Consumer expectations play a significant role in combating inflation, as businesses are more inclined to adjust prices when consumers anticipate inflation. Until recently, pessimism prevailed regarding the state of the economy. However, January witnessed a remarkable 13% surge in the University of Michigan’s consumer sentiment poll, reaching its highest level since July 2021, largely fueled by people’s outlook on inflation.

The core price index for January recorded its most substantial increase in eight months, while the 12-month core index remained unchanged. Although showing a downward trend, the index’s 0.1% drop in the last four months indicates that reaching the Fed’s 2% target rate may take considerable time.
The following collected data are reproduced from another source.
(* ===== verification/Destination.v ===== *)
(** * Service destinations ([base/destination.rs], [base/decimal.rs])

    A destination is the text an OPEN carries.  Arguments reach the device's
    shell through it, so they are quoted: [shell_words] is how a POSIX shell
    splits a command line into words, and the theorem is that it gives the
    arguments back, whatever they contain.  The functions write into a buffer
    of the caller's, which is the state of the programs here. *)

From S2P Require Import Prelude Errors Text.

Module DestinationError.
Inductive DestinationError : Type := TooLong | Nul.
End DestinationError.
Abbreviation DestinationError := DestinationError.DestinationError.

(** [impl From<DestinationError> for Error<E>]. *)
Definition destination_error {E} (e : DestinationError) : Error E :=
  match e with
  | DestinationError.TooLong => Error.ReceiveBufferFull
  | DestinationError.Nul => Error.Protocol ProtocolError.InvalidDestination
  end.

Definition NUL : byte := x00.

Abbreviation dprog := (prog bytes DestinationError).

(** [write_bytes]: the slice is in bounds, as the check says. *)
Definition write_bytes (l : Z) (src : bytes) : dprog Z := λ buf,
  match usize_checked_add l (len src) with
  | None => (Fail DestinationError.TooLong, buf)
  | Some e =>
      if len buf <? e then (Fail DestinationError.TooLong, buf)
      else (Ret e, zsplice l src buf)
  end.

(** [u8::is_ascii_alphanumeric]. *)
Definition is_ascii_alphanumeric (b : byte) : bool :=
  in_range 48 57 b || in_range 65 90 b || in_range 97 122 b.

Definition is_shell_safe (b : byte) : bool :=
  is_ascii_alphanumeric b || contains b (bs "_@%+=:,./-").

(** The loop of [write_quoted]. *)
Fixpoint quote_loop (l : Z) (arg : bytes) : dprog Z :=
  match arg with
  | [] => mret l
  | b :: arg =>
      l ← if eqb "'"%byte b then write_bytes l (bs "'\''") else write_bytes l [b];
      quote_loop l arg
  end.

Definition write_quoted (l : Z) (arg : bytes) : dprog Z :=
  if negb (bool_decide (arg = [])) && forallb is_shell_safe arg then write_bytes l arg
  else
    l ← write_bytes l (bs "'");
    l ← quote_loop l arg;
    write_bytes l (bs "'").

(** The loops of [write_destination]. *)
Fixpoint write_prefixes (l : Z) (prefixes : list bytes) : dprog Z :=
  match prefixes with
  | [] => mret l
  | p :: prefixes => l ← write_bytes l p; write_prefixes l prefixes
  end.
(** [fill_at_least] buffers what it promises and loses nothing.  On a
    session that keeps its laws, with fuel for the reads it has left, the call
    ends without a panic: at once, with nothing touched, if more is asked for
    than the buffer can ever hold; otherwise with at least [n] unread bytes in
    the buffer, or with an error of the session.  What is unread and then in
    the channel is the same byte sequence before and after, compaction
    included, and what had already arrived stays even when the call fails. *)
Theorem fill_at_least_fills fuel ch n r s :
  rb_wf r → s_ok s → (reads_left s ch < fuel)%nat →
  let '(o, p) := fill_at_least fuel ch n (r, s) in
  if capacity r <? n then o = Fail Error.ReceiveBufferFull ∧ p = (r, s)
  else filled ch n r s o p.
Proof.
  intros Hwf Hok Hf. unfold fill_at_least, mbind, prog_bind, gets. simpl.
  destruct (Z.ltb_spec (capacity r) n); [done|].
  pose proof (fill_loop_spec fuel ch n r s Hwf ltac:(lia) Hok Hf) as Hs. unfold wp in Hs.
  by destruct (fill_loop fuel ch n (r, s)).
Qed.

(** ** Whole streams *)

(** The channel handed over [out] and then failed with [e], in state [s']. *)
Definition gave (ch : ChannelId) (s : Ses) (out : bytes) (e : Error IoE) (s' : Ses) : Prop :=
  ∃ s1 want, inbox s ch = out ++ inbox s1 ch ∧ s_read_channel ch want s1 = (Fail e, s').

(** The channel handed over [out], and could go on. *)
Definition gave_more (ch : ChannelId) (s : Ses) (out : bytes) (s' : Ses) : Prop :=
  inbox s ch = out ++ inbox s' ch ∧ s_ok s'.

Lemma gave_after ch s b s1 out e s' :
  inbox s ch = b ++ inbox s1 ch → gave ch s1 out e s' → gave ch s (b ++ out) e s'.
Proof.
  intros Hb (s2 & want & Hin & Hr). exists s2, want. split; [|done].
  by rewrite Hb, Hin, app_assoc.
Qed.

Lemma gave_more_after ch s b s1 out s' :
  inbox s ch = b ++ inbox s1 ch → gave_more ch s1 out s' → gave_more ch s (b ++ out) s'.
Proof. intros Hb [Hin Hok]. split; [|done]. by rewrite Hb, Hin, app_assoc. Qed.

(** The loop of [read_to_end] with [tail] bytes already in [buf]. *)
Definition end_reached (ch : ChannelId) (buf : bytes) (s : Ses) (tail : Z)
    (o : outcome (Error IoE) Z) (p : bytes * Ses) : Prop :=
  len (fst p) = len buf ∧
  match o with
  | Ret n => ∃ out, gave ch s out Error.ChannelClosed (snd p) ∧ n = tail + len out ∧
      n <= len buf ∧ ztake n (fst p) = ztake tail buf ++ out
  | Fail e => ∃ out,
      (e = Error.ReceiveBufferFull ∧ len buf < tail + len out ∧ gave_more ch s out (snd p)) ∨
      (e ≠ Error.ChannelClosed ∧ gave ch s out e (snd p))
  | Dropped => True
  | Panicked | NoFuel => False
  end.

Lemma end_reached_after ch buf s tail b buf1 s1 o p :
  0 <= tail → tail + len b <= len buf → buf1 = zsplice tail b buf →
  inbox s ch = b ++ inbox s1 ch →
  end_reached ch buf1 s1 (tail + len b) o p → end_reached ch buf s tail o p.
Proof.
  intros Ht Hl -> Hin. pose proof (len_nonneg b).
  assert (ztake (tail + len b) (zsplice tail b buf) = ztake tail buf ++ b) as Htake.
  { unfold zsplice. rewrite app_assoc. apply ztake_app_len. rewrite len_app, len_ztake. lia. }
  unfold end_reached. rewrite len_zsplice by lia. intros [Hlen Ho]. split; [done|].
  destruct o; try done.
  - destruct Ho as (out & Hg & -> & Hle & Heq). exists (b ++ out).
    split; [by eapply gave_after|]. rewrite len_app. split; [lia|]. split; [lia|].
    rewrite Heq, Htake. by rewrite <- app_assoc.
  - destruct Ho as (out & [(-> & Hlt & Hg)|[Hne Hg]]); exists (b ++ out).
    + left. rewrite len_app. split; [done|]. split; [lia|]. by eapply gave_more_after.
    + right. split; [done|]. by eapply gave_after.
Qed.

Lemma read_to_end_loop_spec fuel ch tail buf s :
  0 <= tail <= len buf → s_ok s → (reads_left s ch < fuel)%nat →
  wp (read_to_end_loop fuel ch tail) (end_reached ch buf s tail) (buf, s).
Proof.
  revert tail buf s. induction fuel as [|fuel IH]; intros tail buf s Ht Hok Hf; [lia|]. simpl.
  apply wp_bind, wp_gets, wp_bind, wp_catch, wp_on_session. simpl.
  set (want := if tail =? len buf then 1 else len buf - tail).
  assert (0 < want) as Hw by (unfold want; case_cmp; lia).
  pose proof (s_read_spec ch want s Hok Hw) as Hr. apply proj2 in Hr. unfold wp in *.
  destruct (s_read_channel ch want s) as [o s1] eqn:Hread. simpl in *.
  destruct o as [b|e| | |]; try done.
  - destruct Hr as (Hok1 & Hlen & Hin & Hleft & _). pose proof (len_nonneg b).
    destruct (Z.eqb_spec tail (len buf)) as [Hfull|Hnot]; simpl; unfold want in *.
    + destruct (Z.ltb_spec 0 (len b)) as [Hpos|Hz].
      * split; [done|]. exists b. left. split; [done|]. split; [lia|]. done.
      * assert (b = []) as -> by (apply len_0_nil; lia). rewrite (@len_nil byte), Z.add_0_r.
        unfold mbind, prog_bind, mret, prog_ret. simpl.
        pose proof (IH tail buf s1 Ht Hok1 ltac:(lia)) as Hi. unfold wp in Hi.
        destruct (read_to_end_loop fuel ch tail (buf, s1)) as [o p]. simpl in *.
        apply (end_reached_after ch buf s tail [] buf s1 o p);
          rewrite ?(@len_nil byte), ?Z.add_0_r; [lia|lia| |done|done].
        unfold zsplice. rewrite (@len_nil byte), Z.add_0_r. simpl. by rewrite ztake_zdrop.
    + unfold mbind, prog_bind, modify. simpl.
      assert (len (zsplice tail b buf) = len buf) as Hz by (apply len_zsplice; lia).
      pose proof (IH (tail + len b) (zsplice tail b buf) s1 ltac:(lia) Hok1 ltac:(lia)) as Hi.
      unfold wp in Hi.
      destruct (read_to_end_loop fuel ch (tail + len b) (zsplice tail b buf, s1)) as [o p].
      simpl in *. eapply end_reached_after; [..|exact Hi]; (done || lia).
  - assert (gave ch s [] e s1) as Hg by (by exists s, want).
    destruct e; simpl; (split; [done|]);
      try (exists []; right; split; [done|]; exact Hg).
    exists []. split; [exact Hg|]. rewrite (@len_nil byte), app_nil_r. split; [lia|]. split; [lia|done].
Qed.

(** The same for [read_to_vec], with [out] collected so far. *)
Definition vec_reached (ch : ChannelId) (cap size : Z) (s : Ses) (out : bytes)
    (o : outcome (Error IoE) (option bytes)) (p : bytes * Ses) : Prop :=
  len (fst p) = size ∧
  match o with
  | Ret (Some v) => ∃ more, v = out ++ more ∧ len v <= cap ∧
      gave ch s more Error.ChannelClosed (snd p)
  | Ret None => ∃ more, cap < len out + len more ∧ gave_more ch s more (snd p)
  | Fail e => e ≠ Error.ChannelClosed ∧ ∃ more, gave ch s more e (snd p)
  | Dropped => True
  | Panicked | NoFuel => False
  end.

Lemma read_to_vec_loop_spec fuel ch cap out rx s :
  0 < len rx → len out <= cap → s_ok s → (reads_left s ch < fuel)%nat →
  wp (read_to_vec_loop fuel ch cap out) (vec_reached ch cap (len rx) s out) (rx, s).
Proof.
  revert out rx s. induction fuel as [|fuel IH]; intros out rx s Hrx Hout Hok Hf; [lia|]. simpl.
  apply wp_bind, wp_gets, wp_bind, wp_catch, wp_on_session. simpl.
  pose proof (s_read_spec ch (len rx) s Hok Hrx) as Hr. apply proj2 in Hr. unfold wp in *.
  destruct (s_read_channel ch (len rx) s) as [o s1] eqn:Hread. simpl in *.
  destruct o as [b|e| | |]; try done.
  - destruct Hr as (Hok1 & Hlen & Hin & Hleft & _). unfold mbind, prog_bind, modify. simpl.
    assert (len (zsplice 0 b rx) = len rx) as Hz by (apply len_zsplice; lia).
    destruct (Z.ltb_spec (cap - len out) (len b)) as [Hover|Hfit].
    + split; [exact Hz|]. exists b. split; [lia|]. done.
    + pose proof (IH (out ++ b) (zsplice 0 b rx) s1) as Hi. rewrite Hz, len_app in Hi.
      specialize (Hi Hrx ltac:(lia) Hok1 ltac:(lia)). unfold wp in Hi.
      destruct (read_to_vec_loop fuel ch cap (out ++ b) (zsplice 0 b rx, s1)) as [o p].
      simpl in *. destruct Hi as [Hl Ho]. split; [done|]. destruct o as [[v|]|e| | |]; try done.
      * destruct Ho as (more & -> & Hcap & Hg). exists (b ++ more). rewrite <- app_assoc in *.
        split; [done|]. split; [done|]. by eapply gave_after.
      * destruct Ho as (more & Hcap & Hg). exists (b ++ more). rewrite !len_app in *.
        split; [lia|]. by eapply gave_more_after.
      * destruct Ho as (Hne & more & Hg). split; [done|]. exists (b ++ more). by eapply gave_after.
  - assert (gave ch s [] e s1) as Hg by (by exists s, (len rx)).
    destruct e; simpl; (split; [done|]); try (split; [done|]; by exists []).
    exists []. rewrite app_nil_r. done.
Qed.

(** [then_close] runs the close after [m] and reports what [m] did; only a
    drop leaves the channel open. *)
Lemma then_close_spec {X A} ch (m : prog (X * Ses) (Error IoE) A)
    (Q : outcome (Error IoE) A → X * Ses → Prop) (p : X * Ses) :
  wp m Q p → (∀ p', ¬ Q Panicked p' ∧ ¬ Q NoFuel p') →
  let '(o, p') := then_close ch m p in
  o = Dropped ∨ ∃ p1, Q o p1 ∧ p' = (fst p1, snd (s_close_channel ch (snd p1))).
Proof.
  intros Hm Hno. unfold then_close, mbind, prog_bind, catch, wp, on_session, zoom in *.
  destruct (m p) as [o p1]. simpl in *.
  pose proof (s_close_ends ch (snd p1)) as [Hc1 Hc2].
  destruct o as [a|e| | |]; [| |by left|by destruct (Hno p1)|by destruct (Hno p1)];
    destruct (s_close_channel ch (snd p1)) as [oc s'] eqn:Hc; simpl in *;
    destruct oc; try done; try (by left); right; exists p1; by rewrite Hc.
Qed.

Lemma outcome_dropped {E A} (o : outcome E A) : o = Dropped ∨ o ≠ Dropped.
Proof. destruct o; auto. Qed.

(** draining a channel.  On a session that keeps its laws,
    [read_to_end] ends: it returns how many bytes the channel handed over until
    it reported itself closed, exactly those bytes are at the front of the
    buffer, in order; it fails with [ReceiveBufferFull] only after the channel
    handed over more than the buffer holds, and otherwise with the channel's
    own error; and it closes the channel on every way out but a drop. *)
Theorem read_to_end_drains fuel ch buf s :
  s_ok s → (reads_left s ch < fuel)%nat →
  let '(o, p) := read_to_end fuel ch (buf, s) in
  o = Dropped ∨ ∃ s1, snd p = snd (s_close_channel ch s1) ∧ len (fst p) = len buf ∧
    match o with
    | Ret n => n <= len buf ∧ gave ch s (ztake n (fst p)) Error.ChannelClosed s1
    | Fail e => ∃ out,
        (e = Error.ReceiveBufferFull ∧ len buf < len out ∧ gave_more ch s out s1) ∨
        (e ≠ Error.ChannelClosed ∧ gave ch s out e s1)
    | _ => False
    end.
Proof.
  intros Hok Hf. pose proof (len_nonneg buf).
  pose proof (then_close_spec ch _ _ _
    (read_to_end_loop_spec fuel ch 0 buf s ltac:(lia) Hok Hf)) as Hs.
  unfold read_to_end. destruct (then_close ch (read_to_end_loop fuel ch 0) (buf, s)) as [o p].
  destruct Hs as [->|([buf1 s1] & [Hl Ho] & ->)]; [by unfold end_reached; naive_solver|by left|].
  destruct (outcome_dropped o) as [->|Hnd]; [by left|right].
  exists s1. simpl in *. split; [done|]. split; [done|]. destruct o; try done.
  destruct Ho as (out & Hg & -> & Hle & Heq). rewrite (ztake_nonpos 0) in Heq by lia.
  simpl in *. by rewrite Heq.
Qed.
Federal Reserve policymakers will likely await a more significant deceleration in service prices before considering a reduction in their benchmark rate, as premature rate cuts could reignite inflationary pressures. While one report does not establish a definitive trend, most economists maintain that inflation is headed lower.

Policymakers favor the PCE price index over the CPI, as it reflects changes in purchasing patterns and assigns less weight to shelter costs. The January PCE price index is scheduled for release on February 29th within the Personal Income and Outlays report. The report also provides crucial data on household income and spending. Higher Rock will promptly provide a comprehensive summary and analysis following its release.